## What the task asks
Of all the lines below, output only those starting at the one with "E google job." and ending at the one with "of the page", both ends included, exactly as written.

** Opening Extracted information block **

(** The rows that get a record, in inventory order: a row gets one when its
    code occurs among the remote ids more often than among the codes of the
    rows before it, which [earlier] holds.  So for pairwise distinct remote
    ids the rows served are the rows with a remote code that are the first to
    carry their code. *)
Fixpoint served (remote earlier : list string) (rows : list Watch)
    : list Watch :=
  match rows with
  | [] => []
  | watch :: rows' =>
      if bool_decide (occurrences (code watch) earlier
                      < occurrences (code watch) remote)%nat
      then watch :: served remote (code watch :: earlier) rows'
      else served remote (code watch :: earlier) rows'
  end.

(** The remote ids that get a record of count 0, in remote order: a remote
    id gets one when it occurs among the remote ids before it, which
    [earlier] holds, at least as often as among the codes of the rows.  So
    for pairwise distinct remote ids these are the ids that are the code of
    no row. *)
Fixpoint unserved (codes earlier : list string) (remote : list string)
    : list string :=
  match remote with
  | [] => []
  | id :: remote' =>
      if bool_decide (occurrences id earlier < occurrences id codes)%nat
      then unserved codes (id :: earlier) remote'
      else id :: unserved codes (id :: earlier) remote'
  end.
Lemma extract_one_post E container c w :
  match extract_one E container c w with
  | (Ok job, _) => job_ok E c job
  | (Raise _, _) => True
  end.
Proof.
  unfold extract_one.
  pose proof (take_length 1000) as Hcut.
  set (cut := PyStr.take 1000) in *. clearbody cut.
  unfold text_or, lift_result, datetime_now, time_time, advance,
    modify, get_world, bind, ret, raise.
  repeat (match goal with
          | |- context [bs_select_one E ?a ?b] =>
              destruct (bs_select_one E a b) as [[?|]|?]
          end; lazy beta iota zeta; try done);
    (match goal with
     | |- context [Salary.extract_salary ?x] =>
         destruct (extract_salary_total x) as [Hs|(lo & hi & Hs & Hlo & Hhi)];
         rewrite Hs
     end; lazy beta iota zeta; unfold job_ok;
     lazy beta iota delta
       [company id_ title location description employment_type requirements
        benefits posted_date scraped_at salary_min salary_max fst snd
        clock set_time];
     (split; [done|]); (split; [done|]); (split; [apply Hcut|]);
     (split; [done|]); (split; [done|]); (split; [done|]);
     (split; [eexists _, _; split; [reflexivity|]; split; [reflexivity|];
              cbn [clock n_clock set_time]; lia|]);
     [by left | right; by exists lo, hi]).
Qed.

Lemma extract_one_fields E container c w job w' :
  extract_one E container c w = (Ok job, w') → job_ok E c job.
Proof.
  intros H. pose proof (extract_one_post E container c w) as Hp.
  by rewrite H in Hp.
Qed.

Lemma for_each_invariant {A B} (P : B → Prop) (body : B → A → M B) (xs : list A) :
  (∀ acc x w acc' w', P acc → body acc x w = (Ok acc', w') → P acc') →
  ∀ acc w r w', P acc → for_each xs acc body w = (Ok r, w') → P r.
Proof.
  intros Hstep. induction xs as [|x xs IH]; intros acc w r w' Hacc; cbn [for_each].
  - by intros [= <- <-].
  - unfold bind at 1. destruct (body acc x w) as [[acc1|e] w1] eqn:Hb; [|done].
    apply IH. eapply Hstep; eauto.
Qed.

Lemma extract_step_run E c jobs container w :
  extract_step E c jobs container w
  = match extract_one E container c w with
    | (Ok job, w') => (Ok (jobs ++ [job]), w')
    | (Raise _, w') => (Ok jobs, w')
    end.
Proof.
  unfold extract_step, bind, try_, ret.
  by destruct (extract_one E container c w) as [[job|e] w'].
Qed.

Lemma extract_loop_total E c (cs : list element) (acc : list Job) (w : World) :
  ∃ new w', for_each cs acc (extract_step E c) w = (Ok (acc ++ new), w')
            ∧ (length new <= length cs)%nat
            ∧ ∀ job, job ∈ new → job_ok E c job.
Proof.
  revert acc w. induction cs as [|x cs IH]; intros acc w; cbn [for_each].
  - exists [], w. rewrite app_nil_r. unfold ret. split; [done|]. split; [done|].
    intros job Hin. by apply elem_of_nil in Hin.
  - unfold bind. rewrite extract_step_run.
    pose proof (extract_one_post E x c w) as Hpost.
    destruct (extract_one E x c w) as [[job|e] w1].
    + destruct (IH (acc ++ [job]) w1) as (new & w' & -> & Hlen & Hok).
      exists (job :: new), w'. rewrite <- app_assoc. split; [done|].
      split; [cbn; lia|]. intros j Hj. apply elem_of_cons in Hj as [->|Hj]; auto.
    + destruct (IH acc w1) as (new & w' & -> & Hlen & Hok).
      exists new, w'. split; [done|]. split; [cbn [length]; lia|done].
Qed.

Lemma extract_jobs_generic_run E html c w :
  extract_jobs_generic E html c w
  = match bs_parse E html with
    | Raise e => (Raise e, w)
    | Ok soup =>
        match bs_select E soup
                (selector c "job_container" ".job, .position, .opening") with
        | Raise _ => (Ok [], w)
        | Ok containers => for_each containers [] (extract_step E c) w
        end
    end.
Proof.
  unfold extract_jobs_generic. unfold bind at 1.
  destruct (bs_parse E html) as [soup|e]; [|done]. cbn [lift_result].
  unfold ret at 1. unfold bind at 1. unfold try_ at 1. unfold bind at 1.
  destruct (bs_select E soup _) as [cs|e]; cbn [lift_result]; [|done].
  unfold ret at 1. change (for_each cs [] _ w) with (for_each cs [] (extract_step E c) w).
  by destruct (extract_loop_total E c cs [] w) as (new & w' & -> & _).
Qed.

(** X21.  Every job that [extract_jobs_generic] returns belongs to the target,
    carries the id made from its own title and location, a description of at
    most 1000 characters, no employment type, requirements or benefits, a
    posting time and a scrape time that render two readings of the clock,
    the first not after the second, and a salary that is either absent or
    complete and non-negative. *)
Theorem extracted_jobs_are_well_formed E (html : string) (c : Company)
        (w w' : World) (jobs : list Job) :
  extract_jobs_generic E html c w = (Ok jobs, w') →
  ∀ job, job ∈ jobs → job_ok E c job.
Proof.
  rewrite extract_jobs_generic_run.
  destruct (bs_parse E html) as [soup|e]; [|done].
  destruct (bs_select E soup _) as [cs|e].
  - destruct (extract_loop_total E c cs [] w) as (new & w1 & -> & _ & Hok).
    by intros [= <- <-].
  - intros [= <- <-] job Hin. by apply elem_of_nil in Hin.
Qed.

Lemma extracted_jobs_are_well_formed_witness :
  let E := test_env page_ok no_fault parses 0 in
  ∃ job, fst (extract_jobs_generic E "<html>" google empty_world) = Ok [job]
         ∧ job_ok E google job.
Proof.
  intros E. eexists. split; [vm_compute; reflexivity|].
  match goal with |- job_ok _ _ ?j =>
    apply (extracted_jobs_are_well_formed E "<html>" google empty_world
             (snd (extract_jobs_generic E "<html>" google empty_world)) [j])
  end.
  - vm_compute. reflexivity.
  - apply list_elem_of_singleton. reflexivity.
Defined.

(** X22.  [extract_jobs_generic] raises exactly when the parse of the page
    raises.  A failing query for the containers gives the empty list and
    changes nothing; otherwise there are at most as many jobs as containers. *)
Theorem extraction_fails_only_on_parse E (html : string) (c : Company) (w : World) :
  (∀ e, fst (extract_jobs_generic E html c w) = Raise e ↔ bs_parse E html = Raise e)
  ∧ (∀ soup e, bs_parse E html = Ok soup →
       bs_select E soup (selector c "job_container" ".job, .position, .opening")
       = Raise e →
       extract_jobs_generic E html c w = (Ok [], w))
  ∧ (∀ soup containers,
       bs_parse E html = Ok soup →
       bs_select E soup (selector c "job_container" ".job, .position, .opening")
       = Ok containers →
       ∃ jobs w', extract_jobs_generic E html c w = (Ok jobs, w')
                  ∧ (length jobs <= length containers)%nat).
Proof.
  rewrite extract_jobs_generic_run.
  destruct (bs_parse E html) as [soup|e0].
  2:{ split; [|split]; [|done|done]. intros e. cbn. split; congruence. }
  destruct (bs_select E soup _) as [cs|e1] eqn:Hsel.
  - destruct (extract_loop_total E c cs [] w) as (new & w1 & -> & Hlen & _).
    split; [intros e; cbn; split; congruence|].
    split; [intros ?? [= <-]; congruence|].
    intros soup' cs' [= <-] Hcs. rewrite Hsel in Hcs. injection Hcs as <-.
    by exists new, w1.
  - split; [intros e; cbn; split; congruence|]. split; [done|].
    intros ?? [= <-]; congruence.
Qed.

Lemma extraction_fails_only_on_parse_witness :
  fst (extract_jobs_generic (test_env page_ok no_fault parse_error 0) "<html>" acme
                            empty_world) = Raise (OtherError "parser error")
  ∧ extract_jobs_generic markup_env "<garbled>" acme empty_world = (Ok [], empty_world)
  ∧ ∃ jobs w', extract_jobs_generic markup_env "<html>" acme empty_world = (Ok jobs, w')
               ∧ (length jobs <= 3)%nat.
Proof.
  split; [|split].
  - apply (proj1 (extraction_fails_only_on_parse
                    (test_env page_ok no_fault parse_error 0) "<html>" acme empty_world)).
    reflexivity.
  - apply (proj1 (proj2 (extraction_fails_only_on_parse markup_env "<garbled>" acme
                           empty_world))
             "<garbled>"%string (OtherError "Invalid selector")); reflexivity.
  - apply (proj2 (proj2 (extraction_fails_only_on_parse markup_env "<html>" acme
                           empty_world))
             "<html>"%string ["<div class=job>"; "<broken>"; "<div class=job>"]%string);
      reflexivity.
Defined.

Lemma extract_one_raise E container c w e :
  fst (extract_one E container c w) = Raise e →
  ∀ w0, extract_one E container c w0 = (Raise e, w0).
Proof.
  unfold extract_one, text_or, lift_result, datetime_now, time_time, advance,
    modify, get_world, bind, ret, raise.
  repeat (match goal with
          | |- context [bs_select_one E ?a ?b] =>
              destruct (bs_select_one E a b) as [[?|]|?]
          end; lazy beta iota zeta; try done);
    try (by intros [= <-]);
    (match goal with
     | |- context [Salary.extract_salary ?x] =>
         destruct (Salary.extract_salary x) as [?|?]
     end; lazy beta iota zeta; [done|by intros [= <-]]).
Qed.

(** X23.  A container whose extraction raises is skipped without a trace: the
    loop over the containers behaves as if it were not there. *)
Theorem failing_container_is_skipped E (c : Company) (bad : element) (e : exn)
        (w0 : World) :
  fst (extract_one E bad c w0) = Raise e →
  ∀ before after acc w,
    for_each (before ++ bad :: after) acc (extract_step E c) w
    = for_each (before ++ after) acc (extract_step E c) w.
Proof.
  intros Hbad before after. induction before as [|x xs IH]; intros acc w.
  - cbn [app for_each]. unfold bind at 1. rewrite extract_step_run.
    by rewrite (extract_one_raise E bad c w0 e Hbad w).
  - cbn [app for_each]. unfold bind.
    destruct (extract_step E c acc x w) as [[acc1|e1] w1]; [apply IH|done].
Qed.

Lemma failing_container_is_skipped_witness :
  for_each (["<div class=job>"%string] ++ "<broken>"%string :: ["<div class=job>"%string])
           [] (extract_step markup_env acme) empty_world
  = for_each (["<div class=job>"%string] ++ ["<div class=job>"%string])
             [] (extract_step markup_env acme) empty_world.
Proof.
  apply (failing_container_is_skipped markup_env acme "<broken>"
           (OtherError "Invalid selector") empty_world).
  reflexivity.
Defined.

(** X24.  A container in which no selector finds anything still gives a job:
    titled and located Unknown, with an empty description, the career page as
    its url and no salary, hence with the same id as every other such job of
    the target. *)
Theorem bare_container_gets_defaults E (container : element) (c : Company)
        (w : World) :
  (∀ sel, bs_select_one E container sel = Ok None) →
  ∃ job w', extract_one E container c w = (Ok job, w')
    ∧ title job = "Unknown"%string ∧ location job = "Unknown"%string
    ∧ description job = ""%string ∧ url job = career_url c
    ∧ salary_min job = None ∧ salary_max job = None
    ∧ id_ job = job_id (hash_secret E) (name c) "Unknown" "Unknown".
Proof.
  intros Hnone.
  unfold extract_one, text_or, lift_result, datetime_now, time_time, advance,
    modify, get_world, bind, ret, raise.
  rewrite !Hnone. lazy beta iota zeta.
  change (Salary.extract_salary "") with (@Ok (option Z * option Z) (None, None)).
  lazy beta iota zeta. eexists _, _. split; [reflexivity|]. by repeat split.
Qed.
(** C7.  For a listing of a directory, well-formed entries with pairwise
    distinct names, that has no directory among them, [_build_file_tree],
    with any positive fuel, returns the dictionary that maps each entry's
    name to its [File] node, one item per entry and in the order of the
    listing, and [_count_files] of that tree is the length of the
    listing. *)
Theorem build_flat_listing (repo : Repo) (fuel : nat)
        (entries : list ContentFile) :
  listing_ok entries ->
  Forall (fun c => is_dir c = false) entries ->
  exists t : Tree,
    _build_file_tree repo (S fuel) (Listing entries) = Some (Ret t)
    /\ t = map (fun c => (name_of c, file_node c)) entries
    /\ List.length t = List.length entries
    /\ _count_files t = Z.of_nat (List.length entries).
Proof.
  intros Hok Hfiles. rewrite Forall_forall in Hfiles.
  exists (map (fun c => (name_of c, file_node c)) entries).
  split; [| split; [reflexivity | split]].
  - rewrite build_listing_ok; [| exact Hok |].
    + unfold ret. apply (f_equal (fun x => Some (Ret x))).
      apply map_ext_in. intros c Hc. f_equal.
      apply entry_node_file. exact (Hfiles c Hc).
    + intros c sub Hc Hd. rewrite (Hfiles c Hc) in Hd. discriminate.
  - apply length_map.
  - apply count_files_of_files.
Qed.

Lemma build_flat_listing_witness :
  exists t : Tree,
    _build_file_tree no_repo 1 (Listing two_files) = Some (Ret t)
    /\ t = map (fun c => (name_of c, file_node c)) two_files
    /\ List.length t = 2
    /\ _count_files t = 2%Z.
Proof.
  apply (build_flat_listing no_repo 0 two_files).
  - split.
    + repeat constructor.
    + repeat constructor; simpl; intuition discriminate.
  - repeat constructor.
Defined.

(** ** Where the nodes of a built tree come from *)

Lemma In_set {V} (d : PyDict.dict V) (n k : string) (v x : V) :
  In (k, x) (PyDict.set d n v) -> In (k, x) d \/ (k = n /\ x = v).
Proof.
  induction d as [| [k' v'] d IH]; simpl.
  - intros [E | []]. injection E as <- <-. right. split; reflexivity.
  - destruct (String.eqb_spec n k') as [-> | Hne]; simpl.
    + intros [E | H]; [| left; right; exact H].
      injection E as <- <-. right. split; reflexivity.
    + intros [E | H]; [left; left; exact E |].
      destruct (IH H) as [H' | H']; [left; right; exact H' | right; exact H'].
Qed.

Lemma node_items_dir (name path : string) (children : Tree) :
  node_items name (DirNode path children)
  = (name, DirNode path children) :: tree_items children.
Proof.
  simpl. f_equal. unfold tree_items.
  induction children as [| [n d] l IH]; simpl; [reflexivity |].
  rewrite IH. reflexivity.
Qed.

Lemma tree_items_In (t : Tree) (item : string * node) :
  In item (tree_items t) ->
  In item t
  \/ exists k p children,
      In (k, DirNode p children) t /\ In item (tree_items children).
Proof.
  unfold tree_items at 1. rewrite in_flat_map.
  intros [[k d] [Hin Hitem]]. cbn [fst snd] in Hitem.
  destruct d as [p children | p s lang].
  - rewrite node_items_dir in Hitem. destruct Hitem as [<- | Hitem].
    + left. exact Hin.
    + right. exists k, p, children. split; assumption.
  - simpl in Hitem. destruct Hitem as [<- | []]. left. exact Hin.
Qed.

Lemma Listed_trans (repo : Repo) (root l l' : list ContentFile) :
  Listed repo root l -> Listed repo l l' -> Listed repo root l'.
Proof.
  intros H1 H2. induction H2 as [| l2 d sub H2 IH Hd Hdir Hr]; [exact H1 |].
  exact (Listed_sub repo root l2 d sub IH Hd Hdir Hr).
Qed.

Section Provenance.
Variable repo : Repo.

(** What a round of the loop that does not raise has stored. *)
Lemma build_entry_inv (rec : Contents -> M Tree) (tree tree' : Tree)
      (c : ContentFile) :
  build_entry repo rec tree c = Some (Ret tree') ->
  exists v : node,
    tree' = PyDict.set tree (name_of c) v
    /\ cf_name c = Some (name_of c)
    /\ cf_path c = Some (path_of c)
    /\ ((is_dir c = false
         /\ cf_size c = Some (reported_size c)
         /\ v = file_node c)
        \/ (is_dir c = true
            /\ exists children,
                v = DirNode (path_of c) children
                /\ (children = []
                    \/ exists sub, repo (path_of c) = Ret sub
                                   /\ rec sub = Some (Ret children)))).
Proof.
  unfold build_entry, is_dir, name_of, path_of, reported_size, file_node.
  destruct c as [[ty |] nm pa sz co]; simpl; [| discriminate].
  destruct (String.eqb ty "dir").
  - destruct pa as [p |]; simpl; [| discriminate].
    destruct (repo p) as [sub | e] eqn:Er; simpl.
    + destruct (rec sub) as [[ch | e] |] eqn:Es; simpl.
      * destruct nm as [n |]; simpl; [| discriminate].
        intros H. injection H as <-. eexists. repeat split.
        right. split; [reflexivity |]. eexists. split; [reflexivity |].
        right. exists sub. split; [reflexivity | exact Es].
      * destruct nm as [n |]; simpl; [| discriminate].
        intros H. injection H as <-. eexists. repeat split.
        right. split; [reflexivity |]. eexists. split; [reflexivity |].
        left. reflexivity.
      * discriminate.
    + destruct nm as [n |]; simpl; [| discriminate].
      intros H. injection H as <-. eexists. repeat split.
      right. split; [reflexivity |]. eexists. split; [reflexivity |].
      left. reflexivity.
  - destruct pa as [p |], sz as [s |], nm as [n |]; simpl; try discriminate.
    intros H. injection H as <-. eexists. repeat split.
    left. repeat split.
Qed.

Lemma for_each_build_inv (rec : Contents -> M Tree)
      (entries : list ContentFile) (tree tree' : Tree) :
  for_each (build_entry repo rec) entries tree = Some (Ret tree') ->
  forall k v, In (k, v) tree' ->
    In (k, v) tree
    \/ exists c tree1 tree2,
        In c entries /\ k = name_of c
        /\ build_entry repo rec tree1 c
           = Some (Ret tree2) /\ PyDict.lookup k tree2 = Some v.
Proof.
  revert tree. induction entries as [| c entries IH]; intros tree; simpl.
  - intros H. injection H as <-. intros k v Hin. left. exact Hin.
  - destruct (build_entry repo rec tree c) as [[tree1 | e] |] eqn:E; simpl;
      try discriminate.
    intros H k v Hin. destruct (IH tree1 H k v Hin) as [Hin1 | Hex].
    + destruct (build_entry_inv rec tree tree1 c E) as (x & -> & _).
      destruct (In_set _ _ _ _ _ Hin1) as [Hold | [-> ->]].
      * left. exact Hold.
      * right. exists c, tree, (PyDict.set tree (name_of c) x).
        split; [left; reflexivity |]. split; [reflexivity |].
        split; [exact E | apply lookup_set_same].
    + right. destruct Hex as (c' & t1 & t2 & Hc' & Hk & Hb & Hl).
      exists c', t1, t2. split; [right; exact Hc' |]. auto.
Qed.

(** Every [File] node of a built tree, at any depth, records the name, the
    path and the size of an entry that is not a directory, read in a
    listing of the walk, together with the language of that name. *)
Lemma file_node_provenance (fuel : nat) :
  forall (root : list ContentFile) (t : Tree),
    _build_file_tree repo fuel (Listing root) = Some (Ret t) ->
    forall n p s lang, In (n, FileNode p s lang) (tree_items t) ->
      exists l c,
        Listed repo root l /\ In c l /\ is_dir c = false
        /\ cf_name c = Some n /\ cf_path c = Some p /\ cf_size c = Some s
        /\ lang = _detect_language n.
Proof.
  induction fuel as [| fuel IH]; intros root t Hb n p s lang Hin;
    [discriminate |].
  simpl in Hb.
  assert (Htop : forall k v, In (k, v) t ->
            exists c tree1 tree2,
              In c root /\ k = name_of c
              /\ build_entry repo (_build_file_tree repo fuel) tree1 c
                 = Some (Ret tree2)
              /\ PyDict.lookup k tree2 = Some v).
  { intros k v Hkv.
    destruct (for_each_build_inv _ _ _ _ Hb k v Hkv) as [[] | H]. exact H. }
  destruct (tree_items_In t _ Hin) as [Hhere | (k & pd & ch & Hdir & Hbelow)].
  - destruct (Htop _ _ Hhere) as (c & t1 & t2 & Hc & Hk & Hbe & Hl).
    destruct (build_entry_inv _ _ _ _ Hbe) as (v & -> & Hn & Hp & Hcase).
    rewrite Hk, lookup_set_same in Hl. injection Hl as ->.
    destruct Hcase as [(Hnd & Hs & Hv) | (_ & ch & Hv & _)];
      [| discriminate Hv].
    unfold file_node in Hv. injection Hv as -> -> ->.
    exists root, c. split; [constructor |]. subst n. repeat split; assumption.
  - destruct (Htop _ _ Hdir) as (c & t1 & t2 & Hc & Hk & Hbe & Hl).
    destruct (build_entry_inv _ _ _ _ Hbe) as (v & -> & Hn & Hp & Hcase).
    rewrite Hk, lookup_set_same in Hl. injection Hl as ->.
    destruct Hcase as [(_ & _ & Hv) | (Hd & ch' & Hv & Hch)];
      [discriminate Hv |].
    injection Hv as -> ->.
    destruct Hch as [-> | (sub & Hr & Hrec)]; [destruct Hbelow |].
    destruct sub as [sub |].
    + destruct (IH sub ch' Hrec n p s lang Hbelow)
        as (l & c' & Hl' & Hc' & Hrest).
      exists l, c'. split; [| split; [exact Hc' | exact Hrest]].
      apply (Listed_trans repo root sub l); [| exact Hl'].
      exact (Listed_sub repo root root c sub (Listed_root repo root) Hc Hd Hr).
    + destruct fuel; simpl in Hrec; discriminate.
Qed.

** Closing Extracted information block **

## Answer space
         ∧ job_ok E google job.
Proof.
  intros E. eexists. split; [vm_compute; reflexivity|].
  match goal with |- job_ok _ _ ?j =>
    apply (extracted_jobs_are_well_formed E "<html>" google empty_world
             (snd (extract_jobs_generic E "<html>" google empty_world)) [j])
  end.
  - vm_compute. reflexivity.
  - apply list_elem_of_singleton. reflexivity.
Defined.

(** X22.  [extract_jobs_generic] raises exactly when the parse of the page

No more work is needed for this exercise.